Specific examples of flavan compounds represented by the formula (I) and suitable for use in the present invention include the following.

2 ', 4', 7-trihydroxyflavan, 2,4,4-trimethyl-2 ', 4', 7-trihydroxyflavan, 4-ethyl-2,3,4-trimethyl-2 ', 4 ', 7-trihydroxyflavan, 2,4
-Diethyl-4-methyl-2 ', 4', 7-trihydroxyflavan, 2,4,4-triethyl-3-methyl-
2 ', 4', 7-trihydroxyflavan, 2,4-dimethyl-3-isopropyl-4-isobutyl-2 ',
4 ', 7-trihydroxyflavan, 2,4-diisobutyl-4-methyl-2', 4 ', 7-trihydroxyflavan, 6-hydroxy-4a- (2,4-dihydroxyphenyl) -1,2, 3,4,4a, 9a- hexahydroxoplatinate Santen 9-spiro-1'-cyclohexane [i.e., in formula (I), ^{X = Y = R 3 = H} , R 1
And R ² combine to form tetramethylene, and R ⁴ and R ⁵
A compound in which pentamethylene is bonded to each other], 2,
4,4,5,6'-pentamethyl-2 ', 4', 7-trihydroxyflavan, 2,4,4-trimethyl-
2 ', 4', 5 ', 6,7-pentahydroxyflavan, 2,4,4-trimethyl-2', 4 ', 5,6',
7-pentahydroxy flavan, 2,4,4-trimethyl-5 ', 6-di-tert-butyl-2', 4 ', 7-trihydroxy flavan and the like.

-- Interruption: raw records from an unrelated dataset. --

Lemma double_quotes_other b s : b <> quote_byte -> double_quotes (b :: s) = b :: double_quotes s.
Proof. intros H. unfold double_quotes. by rewrite bind_cons, bool_decide_false. Qed.

Lemma double_quotes_high s : Forall high s -> double_quotes s = s.
Proof.
  induction 1 as [|b s Hb _ IH]; [done|]. rewrite double_quotes_other, IH; [done|].
  intros ->. vm_compute in Hb. by apply Hb.
Qed.

Lemma length_double_quotes s : (length s <= length (double_quotes s))%nat.
Proof.
  induction s as [|b s IH]; [done|]. destruct (decide (b = quote_byte)) as [->|H]; [simpl in *; lia|].
  rewrite double_quotes_other by done. simpl. lia.
Qed.

(** A whole rune of a valid string, with the bytes it occupies. *)
Lemma string_loop_high fuel src i b t x acc :
  high b -> rune_bad (decodeRune (b :: t)) = false ->
  let w := take (snd (decodeRune (b :: t))) (b :: t) in drop i src = w ++ x ->
  string_loop (S fuel) src i acc = string_loop fuel src (i + length w) (acc ++ w).
Proof.
  intros Hb Hg w Hd. pose proof (decodeRune_width (b :: t) ltac:(done)) as Hw.
  assert (length w = snd (decodeRune (b :: t))) as Hlen by (unfold w; rewrite length_take; lia).
  cbn [string_loop]. rewrite (proj2 (Nat.ltb_lt _ _)).
  2: { destruct w as [|b' w']; [cbn [length] in Hlen; lia|]. by eapply drop_cons_lt. }
  rewrite Hd, Hlen. unfold w. rewrite decodeRune_local by done.
  pose proof (encode_decodeRune b t Hb Hg) as He. pose proof (decodeRune_rune_high b t Hb) as Hr.
  destruct (decodeRune (b :: t)) as [ch n]. cbn [fst snd] in *.
  by rewrite (proj2 (Z.eqb_neq ch 39)), He by lia.
Qed.
(** The records of a compaction form a well-formed log. *)
Lemma compactRecords_log retain db :
  db_wf db -> log_wf 0 (compactRecords retain db).
Proof.
  intros Hwf. unfold compactRecords. case_match; [case_bool_decide as E; [done|]|].
  - split_and!; [| |done].
    + destruct (omap (live_op db) (history_keys db)) as [|op ops] eqn:Eo; [done|].
      assert (op ∈ omap (live_op db) (history_keys db)) as Hin by (rewrite Eo; set_solver).
      apply list_elem_of_omap in Hin as (k & _ & Hop). unfold live_op in Hop.
      destruct (last (versions_of db k)) as [v|] eqn:El; [|done].
      apply last_Some_elem_of in El. pose proof (versions_of_wf db k Hwf) as [_ Hb].
      rewrite Forall_forall in Hb. specialize (Hb v El). simpl. lia.
    + intros k. simpl. rewrite snapshot_versions. case_match; simpl; lia.
  - fold (group_order db).
    assert (forall v, v ∈ group_order db -> 0 < v) as Hpos.
    { intros v Hv. apply elem_of_group_order in Hv. by apply byVersion_positive in Hv; [lia|]. }
    pose proof (group_order_sorted db) as Hs. revert Hpos.
    assert (forall a, (forall v, v ∈ group_order db -> a < v) ->
      log_wf a ((fun v => mkRec v (default [] (byVersion db !! v))) <$> group_order db)) as Hlog; [|by apply Hlog].
    induction Hs as [|v vs Hs IH Hf]; intros a Ha; [done|]. rewrite fmap_cons. split_and!.
    + simpl. apply Ha. set_solver.
    + intros k. simpl. rewrite group_versions. apply filter_version_one. by apply (versions_of_wf db k).
    + simpl. apply IH. intros w Hw. rewrite Forall_forall in Hf. by apply Hf.
Qed.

Of the flavan compounds represented by the formula (I), those in which X and Y are each hydrogen are preferably used in terms of rubber performance. Above all, 2,4,4-trimethyl-2 ', 4', 7-trihydroxyflavan obtained by condensation of resorcin and acetone is preferable in view of raw material circumstances. All of the flavan compounds represented by the formula (I) solve the problem of transpiration in the rubber processing step as compared with resorcin.

There is no particular limitation on the amount of flavan compound added, but generally 0.5 to 1 per 100 parts by weight of rubber.
A range of 0 parts by weight is preferred. Hereinafter, the parts by weight of the compounding components per 100 parts by weight of the rubber will be expressed in units of phr. If the amount of the flavan compound is too small, the improving effect will be insufficient, and if it is too large, it will be uneconomical. Preferably, this compound is used in the range of 0.5 to 3 phr.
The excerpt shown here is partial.